(Dataset entries)

(** [Database.add_queued_tweet]. The SQLite branch raises when [priority]
    or [attempts] cannot be bound as an INTEGER. *)
Definition add_queued_tweet (t : QueuedTweet) : M bool :=
  try_except
    (let! d := get_database in
     match d with
     | JSONFallback j =>
         run! put_database
                (JSONFallback (json_set_queued_tweets j (json_queued_tweets j ++ [queued_row_of t]))) in
         ret true
     | SQLite s =>
         if in_int64 (priority t) && in_int64 (attempts t) then
           (* INSERT OR REPLACE INTO queued_tweets, under UNIQUE(tweet_id) *)
           run! put_database
                  (SQLite (sql_set_queued_tweets s
                             (List.filter (queued_id_differs (id t)) (sql_queued_tweets s)
                                ++ [queued_row_of t]))) in
           ret true
         else raise
     end)
    (ret false).

(** [Database.get_queued_tweets_count] *)
Definition get_queued_tweets_count : M Z :=
  try_except
    (let! d := get_database in
     match d with
     | JSONFallback j => ret (Z.of_nat (length (json_queued_tweets j)))
     | SQLite s => ret (Z.of_nat (length (sql_queued_tweets s)))
     end)
    (ret 0).

Definition posted_row_of (tweet_id : string) (twitter_result : gmap string json)
    (posted_at : datetime) : posted_row :=
  {| p_tweet_id := tweet_id;
     p_twitter_id := dict_get twitter_result "id" JNull;
     p_tool_name := dict_get twitter_result "tool_name" (JStr "Unknown");
     p_content := dict_get twitter_result "text" (JStr "");
     p_posted_at := posted_at;
     p_engagement_data := "{}" |}.

(** The row of [posted_tweets] as SQLite stores it: [twitter_id],
    [tool_name] and [content] are columns of TEXT affinity. *)
Definition sqlite_posted_row_of (tweet_id : string) (twitter_result : gmap string json)
    (posted_at : datetime) : posted_row :=
  {| p_tweet_id := tweet_id;
     p_twitter_id := sqlite_text (dict_get twitter_result "id" JNull);
     p_tool_name := sqlite_text (dict_get twitter_result "tool_name" (JStr "Unknown"));
     p_content := sqlite_text (dict_get twitter_result "text" (JStr ""));
     p_posted_at := posted_at;
     p_engagement_data := "{}" |}.
(** The mount of a mount point.  A source volume that is a name of the volume
    map is mounted from its local path; any other one whose name starts with
    awseb-logs- is mounted from [os.path.join(host_log, rest of the name)];
    the others are not mounted. *)
Definition mount_of (mp : pyval) (m : mount) : Prop :=
  exists src_vol container_path read_only k,
    py_getitem mp SOURCE_VOLUME_KEY = inr src_vol
    /\ py_getitem mp CONTAINER_PATH_KEY = inr container_path
    /\ py_get mp READ_ONLY_KEY VNone = inr read_only
    /\ py_key src_vol = inr k
    /\ match assoc_get volume_map k with
       | Some src_path =>
           m = ProjectVolume (volume_entry src_path container_path read_only)
       | None =>
           exists logs,
             py_startswith src_vol AWSEB_LOGS = inr logs
             /\ m = if logs : bool
                    then
                      let directory :=
                        path_join host_log
                          (py_str_drop (String.length AWSEB_LOGS) src_vol) in
                      LogVolume directory
                        (volume_entry directory container_path read_only)
                    else NoVolume
       end.

Lemma mount_of_functional (mp : pyval) (m m' : mount) :
  mount_of mp m -> mount_of mp m' -> m = m'.
Proof.
  intros (sv & cp & ro & k & Hsv & Hcp & Hro & Hk & Hm)
         (sv' & cp' & ro' & k' & Hsv' & Hcp' & Hro' & Hk' & Hm').
  rewrite Hsv in Hsv'. injection Hsv' as <-.
  rewrite Hcp in Hcp'. injection Hcp' as <-.
  rewrite Hro in Hro'. injection Hro' as <-.
  rewrite Hk in Hk'. injection Hk' as <-.
  destruct (assoc_get volume_map k) as [src_path|]; [congruence|].
  destruct Hm as (logs & Hl & ->). destruct Hm' as (logs' & Hl' & ->).
  rewrite Hl in Hl'. injection Hl' as <-. reflexivity.
Qed.

(** A mount point for logs: its source volume is no name of the volume map
    and is awseb-logs- followed by [dirname]; [path] is
    [os.path.join(host_log, dirname)]. *)
Definition log_mount (mp : pyval) (path : string) : Prop :=
  exists dirname,
    py_getitem mp SOURCE_VOLUME_KEY = inr (VStr (AWSEB_LOGS +:+ dirname))
    /\ assoc_get volume_map (KStr (AWSEB_LOGS +:+ dirname)) = None
    /\ path = path_join host_log dirname.

Lemma log_volume_mount (mp : pyval) (path volume : string) :
  mount_of mp (LogVolume path volume) -> log_mount mp path.
Proof.
  intros (sv & cp & ro & k & Hsv & _ & _ & Hk & Hm).
  destruct (assoc_get volume_map k) as [src_path|] eqn:Hmap; [discriminate Hm|].
  destruct Hm as (logs & Hl & Hm). destruct sv as [| | |name| |]; try discriminate Hl.
  injection Hl as <-. injection Hk as <-.
  destruct (startswith name AWSEB_LOGS) eqn:Hstart; [|discriminate Hm].
  injection Hm as -> _. exists (str_drop (String.length AWSEB_LOGS) name).
  rewrite <- (startswith_split _ _ Hstart). auto.
Qed.

Lemma log_mount_volume (mp : pyval) (path : string) (m : mount) :
  log_mount mp path -> mount_of mp m -> directory_of m = Some path.
Proof.
  intros (dirname & Hsrc & Hmap & ->) (sv & cp & ro & k & Hsv & _ & _ & Hk & Hm).
  rewrite Hsrc in Hsv. injection Hsv as <-. injection Hk as <-.
  rewrite Hmap in Hm. destruct Hm as (logs & Hl & ->). injection Hl as <-.
  cbn. destruct dirname; reflexivity.
Qed.
Lemma ping_pong_pairs d k :
  history d = pairs (S k) ea eb ->
  ping_pong_streak d ha = {| pp_count := 2 * S k + 1; pp_no_progress := true |} /\
  no_progress_streak d ta ha = 0.
Proof using Hne.
  intros Hd. split.
  - unfold ping_pong_streak. rewrite Hd, pairs_rev. cbn [pairs find_first].
    change (args_hash eb) with hb. change (args_hash ea) with ha.
    destruct (Z.eqb_spec ha hb); [done|]. cbn [negb].
    change (args_hash ea) with ha.
    change (eb :: ea :: pairs k eb ea) with (pairs (S k) eb ea).
    pose proof (alt_loop_pairs 0 (S k)) as Halt. rewrite Nat.mul_0_r, Nat.add_0_l in Halt.
    rewrite Halt.
    replace (2 * S k <? 2) with false by (symmetry; apply Nat.ltb_ge; lia).
    rewrite Z.eqb_refl. cbn [negb].
    change (ea :: eb :: pairs k ea eb) with (pairs (S k) ea eb).
    rewrite lastn_pairs, Nat.min_id. cbn [pairs progress_loop].
    change (args_hash eb) with hb. change (args_hash ea) with ha.
    change (result_hash eb) with (Some (hash_str rb)). change (result_hash ea) with (Some (hash_str ra)).
    destruct (Z.eqb_spec ha hb); [done|]. by rewrite Z.eqb_refl, progress_loop_pairs.
  - unfold no_progress_streak. rewrite Hd, pairs_rev, streak_loop_None. simpl.
    destruct (Z.eqb_spec ha hb); [done|].
    rewrite decide_False; [done|]. intros (_ & Hh & _). simpl in Hh. congruence.
Qed.
(* ===== verification/Chat.v ===== *)
(** Chat data and token counting ([crates/llm-core/src/chat.rs],
    [crates/llm-core/src/tokenizer.rs]) and the UTF-8 helper of
    [crates/agent-core/src/str_util.rs].  The BPE tokenizer is the [tiktoken]
    crate: a parameter of the counting functions. *)

From S2P Require Import Prelude RustStr.
#[local] Open Scope string_scope.
#[local] Open Scope nat_scope.
#[local] Open Scope list_scope.

Inductive MessageRole := System | User | Assistant | Tool.

#[export] Instance MessageRole_eq_dec : EqDecision MessageRole.
Proof. solve_decision. Defined.

Record ToolCallFunction := { fn_name : string; fn_arguments : string }.
#[export] Instance ToolCallFunction_eq_dec : EqDecision ToolCallFunction.
Proof. solve_decision. Defined.

Record ToolCall := { tc_id : string; tc_type : string; tc_function : ToolCallFunction }.
#[export] Instance ToolCall_eq_dec : EqDecision ToolCall.
Proof. solve_decision. Defined.

Record ChatMessage := {
  role : MessageRole;
  content : string;
  name : option string;
  tool_calls : option (list ToolCall);
  tool_call_id : option string;
}.
#[export] Instance ChatMessage_eq_dec : EqDecision ChatMessage.
Proof. solve_decision. Defined.

Definition plain (r : MessageRole) (c : string) : ChatMessage :=
  {| role := r; content := c; name := None; tool_calls := None; tool_call_id := None |}.

Definition set_content (c : string) (m : ChatMessage) : ChatMessage :=
  {| role := role m; content := c; name := name m; tool_calls := tool_calls m;
     tool_call_id := tool_call_id m |}.

Definition is_tool (m : ChatMessage) : bool := bool_decide (role m = Tool).

(** [messages.iter().filter_map(|m| m.tool_calls.as_ref()).flatten().map(|tc| tc.id)]
    collected into a set. *)
Definition call_ids (msgs : list ChatMessage) : gset string :=
  list_to_set (msgs ≫= fun m => tc_id <$> default [] (tool_calls m)).

Record Usage := { prompt_tokens : Z; completion_tokens : Z; total_tokens : Z }.

(** * [floor_char_boundary] *)

Fixpoint floor_loop (s : string) (i : nat) : nat :=
  match i with
  | 0 => 0
  | S i' => if is_char_boundary s i then i else floor_loop s i'
  end.

Definition floor_char_boundary (s : string) (index : nat) : nat :=
  if len s <=? index then len s else floor_loop s index.

Lemma floor_loop_spec s i :
  floor_loop s i <= i /\ is_char_boundary s (floor_loop s i) = true /\
  forall j, j <= i -> is_char_boundary s j = true -> j <= floor_loop s i.
Proof.
  induction i as [|i (IH1 & IH2 & IH3)]; cbn [floor_loop].
  - split_and!; [lia | done | lia].
  - destruct (is_char_boundary s (S i)) eqn:E; split_and!; try done; [lia|].
    intros j Hj Hb. destruct (decide (j = S i)) as [->|]; [congruence|]. apply IH3; [lia | done].
Qed.

(** The helper returns the largest character boundary at or below the index, so
    slicing there does not panic. *)
Lemma floor_char_boundary_spec s i :
  floor_char_boundary s i <= Nat.min i (len s) /\
  is_char_boundary s (floor_char_boundary s i) = true /\
  (forall j, j <= i -> j <= len s -> is_char_boundary s j = true -> j <= floor_char_boundary s i).
Proof.
  unfold floor_char_boundary. destruct (len s <=? i) eqn:E; boolean.
  - split_and!; [lia | apply is_char_boundary_len | lia].
  - destruct (floor_loop_spec s i) as (H1 & H2 & H3). split_and!; [lia | done | naive_solver].
Qed.

Lemma slice_floor s i : slice_to s (floor_char_boundary s i) = Some (str_take (floor_char_boundary s i) s).
Proof.
  unfold slice_to. destruct (floor_char_boundary_spec s i) as (_ & -> & _). done.
Qed.

Lemma slice_from_floor s i :
  slice_from s (floor_char_boundary s i) = Some (str_drop (floor_char_boundary s i) s).
Proof.
  unfold slice_from. destruct (floor_char_boundary_spec s i) as (_ & -> & _). done.
Qed.

(** A line feed inside a prefix is a boundary of the whole string. *)
Lemma rfind_nl_byte s i : rfind s nl = Some i -> byte_at s i = Some LF.
Proof.
  revert i. induction s as [|c s IH]; cbn [rfind]; intros i.
  - done.
  - destruct (rfind s nl) as [j|]; [intros [= <-]; by apply IH|].
    destruct (String.prefix nl (String c s)) eqn:E; [|done]. intros [= <-].
    apply prefix_spec in E as [r Hr]. unfold nl in Hr. by injection Hr as -> _.
Qed.

Lemma byte_at_take s k i c : byte_at (str_take k s) i = Some c -> byte_at s i = Some c.
Proof.
  revert s i. induction k as [|k IH]; intros [|d s] [|i]; simpl; try done. apply IH.
Qed.

Lemma rfind_nl_boundary s k i :
  rfind (str_take k s) nl = Some i -> is_char_boundary s i = true.
Proof.
  intros H. apply rfind_nl_byte, byte_at_take in H. unfold is_char_boundary.
  rewrite H. by destruct (i =? 0).
Qed.

(** * Token counting *)

Section Tokens.
(** [tiktoken_rs::get_bpe_from_model(model)] and the encoder's output length. *)
Context (bpe_for_model : string -> option (string -> Z)).

Definition estimate_fallback (text : string) : Z := ((Z.of_nat (len text) + 3) / 4)%Z.

(** [TokenCounter::estimate(text, model).total_tokens]. *)
Definition estimate (text model : string) : Z :=
  match bpe_for_model model with Some bpe => bpe text | None => estimate_fallback text end.

Definition estimate_message (model : string) (m : ChatMessage) : Z :=
  (estimate (content m) model + 4 +
   match name m with Some n => estimate n model | None => 0 end)%Z.

Definition estimate_messages (msgs : list ChatMessage) (model : string) : Z :=
  (foldl (fun total m => total + estimate_message model m) 0 msgs + 3)%Z.
End Tokens.

Section MaxTokens.
Context `{UnicodeCase}.

Definition max_tokens (model : string) : option Z :=
  let m := to_lowercase model in
  if contains m "gpt-4o" then Some 128000%Z
  else if contains m "gpt-4-turbo" then Some 128000%Z
  else if contains m "gpt-4-32k" then Some 32768%Z
  else if contains m "gpt-4" then Some 8192%Z
  else if contains m "gpt-3.5-turbo-16k" then Some 16385%Z
  else if contains m "gpt-3.5" then Some 4096%Z
  else if contains m "claude-3" || contains m "claude-4" then Some 200000%Z
  else if contains m "gemini-pro" then Some 32768%Z
  else if contains m "gemini-1.5" then Some 1048576%Z
  else None.

Definition remaining_tokens (model : string) (used : Z) : option Z :=
  (fun max => sat_sub max used) <$> max_tokens model.
End MaxTokens.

▶ **WHAT IS BEING ASKED**:
The answer is the run of lines above from the line containing "Lemma log_mount_volume (mp" through the line containing "history d = pairs (S k) ea eb ->", copied exactly and alone.

▶ **EXERCISE RESPONSE**:
Lemma log_mount_volume (mp : pyval) (path : string) (m : mount) :
  log_mount mp path -> mount_of mp m -> directory_of m = Some path.
Proof.
  intros (dirname & Hsrc & Hmap & ->) (sv & cp & ro & k & Hsv & _ & _ & Hk & Hm).
  rewrite Hsrc in Hsv. injection Hsv as <-. injection Hk as <-.
  rewrite Hmap in Hm. destruct Hm as (logs & Hl & ->). injection Hl as <-.
  cbn. destruct dirname; reflexivity.
Qed.
Lemma ping_pong_pairs d k :
  history d = pairs (S k) ea eb ->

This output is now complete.